# [WHAT IS NEEDED]
Which lines of the records below contain the word "Infix"? Show each one.

===== INPUT DATA

(** * FuzzyBBoxSmoother: a shallow embedding of [src/fuzzy_bbox_smoother.py]

    The smoother keeps the previous smoothed centre and size of a bounding
    box, asks a fuzzy controller for a blend factor [alpha] and blends the new
    detection into the stored one.

    The Python code is duck-typed over numbers.  The embedding keeps that: the
    code is written once over a class [Number] of Python numbers and is
    instantiated twice,
    - at the rationals [Q] (exact arithmetic, the setting of the universally
      quantified theorems), and
    - at IEEE binary64 (Rocq's primitive floats, the [float] of CPython), used
      to run the code on inputs where overflow and NaN matter.

    Around the smoother, the development also embeds its callers and
    neighbours: the detector of [src/hand_detector.py], the frame loop, the
    keyboard handling and the frame-rate meter of
    [src/live_hand_detection.py], and the capture loop of
    [Scripts/Camera_Calibration.py].  What OpenCV, the network and the clock
    deliver is an argument of each function. *)

From Stdlib Require Import ZArith QArith Qround Qminmax Lqa Lia List Bool.
From Stdlib Require Import Uint63 PrimFloat SpecFloat FloatOps.
From Stdlib Require Import Qpower.
From Stdlib Require String Ascii.
Import ListNotations.

Set Implicit Arguments.

(** ** Python numbers and exceptions *)

(** The exceptions the smoother can meet. *)
Inductive exn : Type :=
  | ValueError      (* int(nan) *)
  | OverflowError   (* int(inf) *)
  | TypeError.      (* arithmetic on None *)

(** What the code needs from a number: literals, the four operations,
    [np.sqrt] and comparisons. *)
Class Number (T : Type) : Type := {
  lit : Q -> T;
  add : T -> T -> T;
  sub : T -> T -> T;
  mul : T -> T -> T;
  div : T -> T -> T;
  np_sqrt : T -> T;
  ltb : T -> T -> bool;
  eqb : T -> T -> bool
}.

(** [int(x)]: the conversion of a number to a Python int, which can raise. *)
Class Trunc (T : Type) : Type := {
  py_int : T -> exn + Z
}.

Declare Scope num_scope.
Delimit Scope num_scope with num.
Infix "+" := add : num_scope.
Infix "-" := sub : num_scope.
Infix "*" := mul : num_scope.
Infix "/" := div : num_scope.
Infix "<?" := ltb : num_scope.
Infix "=?" := eqb : num_scope.

Section Numbers.
Context {T : Type} `{Number T}.
Local Open Scope num_scope.

(** [np.fmax], [np.fmin] on two scalars; a NaN first operand is kept. *)
Definition fmax (x y : T) : T := if x <? y then y else x.
Definition fmin (x y : T) : T := if y <? x then y else x.

(** [np.clip(x, lo, hi)] is [minimum(maximum(x, lo), hi)]. *)
Definition np_clip (x lo hi : T) : T := fmin (fmax x lo) hi.

(** [sum] of a list, from [0]. *)
Definition total (l : list T) : T := fold_left add l (lit 0).
End Numbers.

(** ** Exact arithmetic: the rationals *)

(** [int(x)] truncates toward zero. *)
Definition Qtrunc (q : Q) : Z := Z.quot (Qnum q) (Zpos (Qden q)).

(** A square root on [Q]: exact on squares of rationals, otherwise rounded
    down to a multiple of [2^-52 / Qden q]. *)
Definition Qsqrt (q : Q) : Q :=
  Qred (Z.sqrt (Qnum q * Zpos (Qden q) * 4 ^ 52) # (Qden q * 2 ^ 52)).

Definition Qltb (x y : Q) : bool := negb (Qle_bool y x).

(** The instance is parametric in the square root: no theorem below depends
    on which one is used. *)
Definition QNumber (sqrt : Q -> Q) : Number Q := {|
  lit := fun q => q;
  add := Qplus;
  sub := Qminus;
  mul := Qmult;
  div := Qdiv;
  np_sqrt := sqrt;
  ltb := Qltb;
  eqb := Qeq_bool
|}.

#[export] Instance QTrunc : Trunc Q := {|
  py_int := fun q => inr (Qtrunc q)
|}.

(** ** IEEE binary64: the floats of CPython and numpy *)

Definition float_of_Z (z : Z) : float :=
  if (z <? 0)%Z then PrimFloat.opp (PrimFloat.of_uint63 (Uint63.of_Z (- z)))
  else PrimFloat.of_uint63 (Uint63.of_Z z).
(** * Wind-yk/3D: the mesh transform pipeline and the FBX tree reader

    A shallow embedding of [src/packages/mesh.py] (the class [Mesh]: its
    property setters, [_scale_matrix], [_shift_matrix], [_rotation_matrix],
    [_to2D], [applyTransform], [reset], [enable], [disable], [getVertex],
    [get2DVertex] and [__init__]) and of [src/packages/fbx.py] ([fbx2json]
    and [readFBX]: their calls to the operating system, and the traversal
    of the parsed document), followed by the properties proved of them.

    Conventions of the embedding.
    - Python numbers ([int] and [float]) are real numbers: the development
      is about the algebra and the control flow of the pipeline, not about
      rounding.  [numpy.pi], [sin], [cos], [sqrt] are [PI], [sin], [cos],
      [sqrt] of the Standard Library.  The statements follow the code
      operation by operation and rely on no law of the real numbers that
      floats lack; the one place where rounding decides a property, the
      product that the tracked scale is, is followed on binary64 floats.
    - A Python exception is a value [Err e]; a method of [Mesh] is a
      function from the object's state to an outcome and the state the
      object is left in, so the fields written before a [raise] stay
      written, as they do in Python.
    - A numpy matrix is the list of its rows.  Shape errors of [@]
      are [ValueError]s, as in numpy.
    - [assert] raises [AssertionError] (the interpreter is not run with
      [-O]). *)

From Corelib Require Import PrimFloat.
From Stdlib Require Import Reals Lra Psatz String List Bool Arith Lia.
#[local] Set Warnings "-register-all".
#[local] Set Warnings "-inexact-float".
Import ListNotations.
Local Open Scope R_scope.

(** ** Exceptions and outcomes *)

Inductive exn : Type :=
| AssertionError
| TypeError (msg : string)
| ValueError (msg : string)
| IndexError (msg : string)
| LinAlgError (msg : string).

Inductive res (A : Type) : Type :=
| Ok (a : A)
| Err (e : exn).
Arguments Ok {A} a.
Arguments Err {A} e.

Definition is_ok {A} (r : res A) : bool :=
  match r with Ok _ => true | Err _ => false end.

Definition rbind {A B} (r : res A) (k : A -> res B) : res B :=
  match r with Ok a => k a | Err e => Err e end.

Declare Scope res_scope.
Delimit Scope res_scope with res.
Notation "x <-? r ;; k" := (rbind r (fun x => k))
  (at level 61, r at next level, right associativity) : res_scope.
Notation "' pat <-? r ;; k" := (rbind r (fun x => match x with pat => k end))
  (at level 61, pat pattern, r at next level, right associativity) : res_scope.
Local Open Scope res_scope.

Fixpoint mapM {A B} (f : A -> res B) (l : list A) : res (list B) :=
  match l with
  | [] => Ok []
  | a :: l' => rbind (f a) (fun b => rbind (mapM f l') (fun bs => Ok (b :: bs)))
  end.

(** ** Decidable tests on numbers *)

Definition Reqb (x y : R) : bool := if Req_dec_T x y then true else false.
Definition Rleb (x y : R) : bool := if Rle_dec x y then true else false.
Definition Rltb (x y : R) : bool := if Rlt_dec x y then true else false.

(** ** Point

    [packages/point.py] is not part of the sources at hand; [Mesh] only
    uses its constructor, its iteration and [+=], [*=].  A Point is a
    value here (the specification has it immutable by convention): [+=]
    and [*=] give the new Point, which the property setter then stores. *)

(** Modelled from the spec: [Point(x, y, z)] of [packages/point.py], a
    vector of three numbers. *)
Record Point : Type := mkPoint { px : R; py : R; pz : R }.

(** ** The Python values the program handles *)

Inductive pyobj : Type :=
| PNum (r : R)                      (* int, float *)
| PStr (s : string)                 (* str *)
| PList (l : list pyobj)            (* list *)
| PTuple (l : list pyobj)           (* tuple *)
| PPoint (p : Point)                (* packages.point.Point *)
| PMatrix (m : list (list R))       (* numpy.matrix *)
| PNone.

Definition matrix : Type := list (list R).

(** [bool(o)], as [all] and [assert] use it. *)
Definition truthy (o : pyobj) : bool :=
  match o with
  | PNum r => negb (Reqb r 0)
  | PStr s => negb (String.eqb s EmptyString)
  | PList l | PTuple l => match l with [] => false | _ => true end
  | PPoint _ => true
  | PMatrix _ => true   (* numpy refuses the test on more than one entry;
                           no scale list of the program holds a matrix *)
  | PNone => false
  end.

(** A number where a number is needed. *)
Definition as_num (o : pyobj) : res R :=
  match o with
  | PNum r => Ok r
  | _ => Err (TypeError "a number is required")
  end.

(** Modelled from the spec: the iteration over a Point, which is in
    [packages/point.py], gives its three components in order; [Mesh]
    relies on it in [Point( *scale)], [x, y, z = shift] and
    [for angle in rotation]. *)
Definition Point_components (p : Point) : list pyobj :=
  [PNum (px p); PNum (py p); PNum (pz p)].

(** [iter(o)]: lists, tuples, strings and Points are iterable. *)
Definition py_iter (o : pyobj) : res (list pyobj) :=
  match o with
  | PList l | PTuple l => Ok l
  | PPoint p => Ok (Point_components p)
  | PStr s => Ok (map (fun c => PStr (String c EmptyString)) (list_ascii_of_string s))
  | PNum _ | PMatrix _ | PNone => Err (TypeError "object is not iterable")
  end.

(** [x, y, z = o] *)
Definition unpack3 (o : pyobj) : res (pyobj * pyobj * pyobj) :=
  rbind (py_iter o) (fun l =>
  match l with
  | [x; y; z] => Ok (x, y, z)
  | _ :: _ :: _ :: _ :: _ => Err (ValueError "too many values to unpack (expected 3)")
  | _ => Err (ValueError "not enough values to unpack (expected 3)")
  end).

(** Modelled from the spec: the constructor of [Point], which is in
    [packages/point.py]: three numeric components, one number broadcast
    to the three, another Point (copied), or one sequence of three
    numbers; anything else is rejected with a [TypeError]. *)
Definition Point_new (args : list pyobj) : res Point :=
  match args with
  | [PNum x; PNum y; PNum z] => Ok (mkPoint x y z)
  | [PNum s] => Ok (mkPoint s s s)
  | [PPoint p] => Ok p
  | [PList [PNum x; PNum y; PNum z]] => Ok (mkPoint x y z)
  | [PTuple [PNum x; PNum y; PNum z]] => Ok (mkPoint x y z)
  | _ => Err (TypeError "Point: three numbers, one number or a Point expected")
  end.

(** Modelled from the spec: [Point.__iadd__], component-wise addition of
    a three-component operand. *)
Definition Point_iadd (p : Point) (o : pyobj) : res Point :=
  match py_iter o with
  | Ok [PNum x; PNum y; PNum z] => Ok (mkPoint (px p + x) (py p + y) (pz p + z))
  | _ => Err (TypeError "Point: unsupported operand for +=")
  end.

(** Modelled from the spec: [Point.__imul__], scaling by a number or
    component-wise by a three-component operand. *)
Definition Point_imul (p : Point) (o : pyobj) : res Point :=
  match o with
  | PNum s => Ok (mkPoint (px p * s) (py p * s) (pz p * s))
  | _ =>
    match py_iter o with
    | Ok [PNum x; PNum y; PNum z] => Ok (mkPoint (px p * x) (py p * y) (pz p * z))
    | _ => Err (TypeError "Point: unsupported operand for *=")
    end
  end.

(** ** numpy matrices *)

Definition nrows (A : matrix) : nat := length A.
Definition ncols (A : matrix) : nat :=
  match A with [] => 0%nat | r :: _ => length r end.

(** The matrix is rectangular, [r] rows of [c] entries. *)
Definition has_shape (r c : nat) (A : matrix) : Prop :=
  length A = r /\ Forall (fun row => length row = c) A.

Definition col (j : nat) (A : matrix) : list R := map (fun r => nth j r 0) A.

(** [A.T] *)
Definition transpose (A : matrix) : matrix :=
  map (fun j => col j A) (seq 0 (ncols A)).

Fixpoint dot (u v : list R) : R :=
  match u, v with
  | x :: u', y :: v' => x * y + dot u' v'
  | _, _ => 0
  end.

(** The product: entry (i, j) is row i of [A] times column j of [B]. *)
Definition mmul (A B : matrix) : matrix :=
  map (fun r => map (dot r) (transpose B)) A.

(** [A @ B]: the product when the shapes agree, a [ValueError] otherwise. *)
Definition matmul (A B : matrix) : res matrix :=
  if Nat.eqb (ncols A) (nrows B)
  then Ok (mmul A B)
  else Err (ValueError "matmul: Input operand 1 has a mismatch in its core dimension 0").

(** [numpy.identity(n)] *)
Definition identity (n : nat) : matrix :=
  map (fun i => map (fun j => if Nat.eqb i j then 1 else 0) (seq 0 n)) (seq 0 n).

Fixpoint remove_nth {A} (j : nat) (l : list A) : list A :=
  match j, l with
  | _, [] => []
  | O, _ :: t => t
  | S j', h :: t => h :: remove_nth j' t
  end.

Definition sign (k : nat) : R := if Nat.even k then 1 else -1.

Definition Rsum (l : list R) : R := fold_right Rplus 0 l.
(** [c in s] for a one-character string c. *)
Fixpoint str_contains (c : ascii) (s : string) : bool :=
  match s with
  | EmptyString => false
  | String c' s' => if Ascii.eqb c' c then true else str_contains c s'
  end.

(** [s.split(sep, maxsplit)] for a one-character separator: the first piece
    and the list of the pieces after it. *)
Fixpoint split_pieces (sep : ascii) (maxsplit : nat) (s : string) : string * list string :=
  match s with
  | EmptyString => (EmptyString, [])
  | String c s' =>
      if Ascii.eqb c sep then
        match maxsplit with
        | O => (s, [])
        | S n => let '(p, ps) := split_pieces sep n s' in (EmptyString, p :: ps)
        end
      else let '(p, ps) := split_pieces sep maxsplit s' in (String c p, ps)
  end.

Definition str_split (sep : ascii) (maxsplit : option nat) (s : string) : list string :=
  let n := match maxsplit with Some n => n | None => String.length s end in
  let '(p, ps) := split_pieces sep n s in p :: ps.

(** [a, b = l] *)
Definition unpack2 {A} (l : list A) : result (A * A) :=
  match l with
  | [a; b] => Ok (a, b)
  | _ => Raise (ValueError_unpack 2 (length l))
  end.

(** [s.lower()] on the letters A to Z. *)
Definition lower_ascii (c : ascii) : ascii :=
  let n := nat_of_ascii c in
  if (65 <=? n)%nat && (n <=? 90)%nat then ascii_of_nat (n + 32) else c.

Fixpoint lower (s : string) : string :=
  match s with
  | EmptyString => EmptyString
  | String c s' => String (lower_ascii c) (lower s')
  end.

(** ** What the module imports *)

(** The names this module takes from [contracts/tool.py] and from the
    interpreter. *)
Class Imports := {
  (** [str(v)] for a value that is not a [str], as an f-string formats it. *)
  str_of : pyval -> string;
  (** Modelled from the spec: [ConnectionType.is_connection_value] and
      [ConnectionType.serialize_conn] of [contracts/tool.py], the test for
      an opaque connection marker and the marker's own textual form. *)
  is_connection_value : pyval -> bool;
  serialize_conn : pyval -> pyval;
  (** Modelled from the spec: [ToolType(v)], the member of the [ToolType]
      enum of [contracts/tool.py] with value v, [None] where the enum
      raises [ValueError]. *)
  ToolType_of_value : pyval -> option ToolType;
  (** Modelled from the spec: the values of the members of the [ValueType]
      enum of [contracts/tool.py], the plain value types. *)
  ValueType_values : list string;
}.

(** [f"{v}"] *)
Definition format_value `{Imports} (v : pyval) : string :=
  match v with
  | PStr s => s
  | _ => str_of v
  end.

(** ** InputAssignment and FlowInputAssignment *)

Definition FLOW_INPUT_PREFIX : string := "flow.".
Definition FLOW_INPUT_PREFIXES : list string := [FLOW_INPUT_PREFIX; "inputs."].

(** One record for both classes: [prefix] is [Some p] on a
    [FlowInputAssignment] and [None] on a plain [InputAssignment]. *)
Module InputAssignment.
Record t := mk {
  value : pyval;
  value_type : InputValueType;
  section : string;
  property : string;
  prefix : option string;
}.
End InputAssignment.
(** * MoneyMate: the financial aggregation and advice code

    A shallow embedding of the aggregation code of the MoneyMate web client:

    - [AIRecommendations.tsx]: [loadFinancialData] (totals, savings rate,
      expense breakdown, top expense category, trend),
      [getPersonalizedTips] (the rule-based tips), [getSavingsMessage],
      [getExpenseAdvice] and the rows of the breakdown card;
    - [BudgetDashboard.tsx]: the memoised totals of the dashboard (income,
      expenses, balance, debt figures), the debt-free timeline and the
      insight cards it renders, the state updates of its handlers and the
      rows of onboarding;
    - [CategoryChart.tsx]: the data of the expense chart;
    - [OnboardingForm.tsx] and [ProfileForm.tsx]: the check of the
      onboarding form and the list of goals.

    Numbers.  The source computes on JavaScript [number]s, which are IEEE
    754 binary64 values.  Two embeddings are used.  Where a function only
    compares stored numbers or applies the source's own formula once, its
    numbers are exact rationals in canonical form ([Qc], Leibniz equality).
    Where the result depends on the rounding of a sum or of a quotient (the
    totals as sums in row order, the breakdown against the total, the
    debt-free timeline, the snapshot under a reordering of the rows), the
    functions are embedded again in [Binary64] on primitive binary64
    numbers.  A division the source guards by a positive divisor is a
    division of rationals; one it does not guard gives a [quotient], which
    may be an infinity or NaN.

    Objects.  [expenseBreakdown] is a JavaScript object used as a map from
    category label to amount.  It is embedded as the list of its own
    properties in the order [Object.keys] enumerates them: labels that are
    array indices first, in ascending order, then the other labels in the
    order of their creation.  Labels are taken not to be members of
    [Object.prototype]. *)

From Stdlib Require Import List Ascii String Bool Arith NArith ZArith.
From Stdlib Require Import QArith Qcanon Qround.
From Stdlib Require Import Uint63 Floats.
From Stdlib Require Import Permutation Sorted Lia Lqa.
Import ListNotations.

Set Warnings "-inexact-float".

Local Open Scope string_scope.
Local Open Scope Qc_scope.

(** ** JavaScript numbers and comparisons *)

Abbreviation number := Qc (only parsing).

Definition ofZ (z : Z) : number := Q2Qc (inject_Z z).

(** [x < y] and [x > y] as the booleans the source branches on. *)
Definition ltb (x y : number) : bool :=
  match x ?= y with Lt => true | _ => false end.

Definition gtb (x y : number) : bool := ltb y x.

Definition geb (x y : number) : bool := negb (ltb x y).

(** [Math.ceil] of an exact number; on binary64 numbers it is
    [Binary64.Math_ceil] below. *)
Definition Math_ceil (x : number) : Z := Qceiling (this x).

(** A property read that may give [undefined]. *)
Abbreviation maybe_number := (option Qc) (only parsing).

(** [v || 0]: the falsy numbers are [undefined] and [0]. *)
Definition or_zero (v : maybe_number) : number :=
  match v with
  | Some x => if Qc_eq_bool x 0 then 0 else x
  | None => 0
  end.

(** [a > b] where either side may be [undefined]: a comparison with
    [undefined] (converted to NaN) is false. *)
Definition js_gt (a b : maybe_number) : bool :=
  match a, b with
  | Some x, Some y => gtb x y
  | _, _ => false
  end.

(** ** Quotients that need not be finite *)

(** The value of a division whose divisor may be zero. *)
Inductive quotient :=
| Finite (q : Qc)
| PlusInfinity
| MinusInfinity
| NotANumber.

(** [x / y].  A zero divisor gives an infinity of the sign of [x], and NaN
    for [0 / 0].  (The divisors of the embedded code are totals, sums that
    start from [0], which are never the negative zero.) *)
Definition js_div (x y : number) : quotient :=
  if Qc_eq_bool y 0
  then if gtb x 0 then PlusInfinity
       else if ltb x 0 then MinusInfinity
       else NotANumber
  else Finite (x / y).

(** [a * 100]: an infinity or NaN stays what it is. *)
Definition times100 (a : quotient) : quotient :=
  match a with
  | Finite q => Finite (q * ofZ 100)
  | other => other
  end.

(** [a > k] and [a >= k] for a finite [k]: false on NaN. *)
Definition quotient_gt (a : quotient) (k : number) : bool :=
  match a with
  | Finite q => gtb q k
  | PlusInfinity => true
  | MinusInfinity | NotANumber => false
  end.

Definition quotient_ge (a : quotient) (k : number) : bool :=
  match a with
  | Finite q => geb q k
  | PlusInfinity => true
  | MinusInfinity | NotANumber => false
  end.

(** [x.toFixed(digits)], kept as its two arguments. *)
Inductive Fixed :=
| toFixed (digits : nat) (x : quotient).

(** [x <= y] *)
Definition leb (x y : number) : bool := geb y x.

(** ** Objects used as maps from label to number *)

(** *** Array-index property names *)

(** The value of a decimal digit. *)
Definition digitValue (c : ascii) : option N :=
  let n := N_of_ascii c in
  if ((48 <=? n) && (n <=? 57))%N then Some (n - 48)%N else None.

(** The value of a string of decimal digits, read after [acc]. *)
Fixpoint decimalValue (s : string) (acc : N) : option N :=
  match s with
  | EmptyString => Some acc
  | String c rest =>
      match digitValue c with
      | Some d => decimalValue rest (acc * 10 + d)%N
      | None => None
      end
  end.

(** A property name is an array index when it is the canonical decimal
    numeral (no sign, no leading zero) of an integer from 0 to 2^32 - 2. *)
Definition arrayIndex (k : string) : option N :=
  match k with
  | EmptyString => None
  | String c rest =>
      if Ascii.eqb c "0" && negb (String.eqb rest EmptyString) then None
      else match decimalValue k 0 with
           | Some n => if (n <? 2 ^ 32 - 1)%N then Some n else None
           | None => None
           end
  end.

==========

# [FINISHED TASK]
Infix "+" := add : num_scope.
Infix "-" := sub : num_scope.
Infix "*" := mul : num_scope.
Infix "/" := div : num_scope.
Infix "<?" := ltb : num_scope.
Infix "=?" := eqb : num_scope.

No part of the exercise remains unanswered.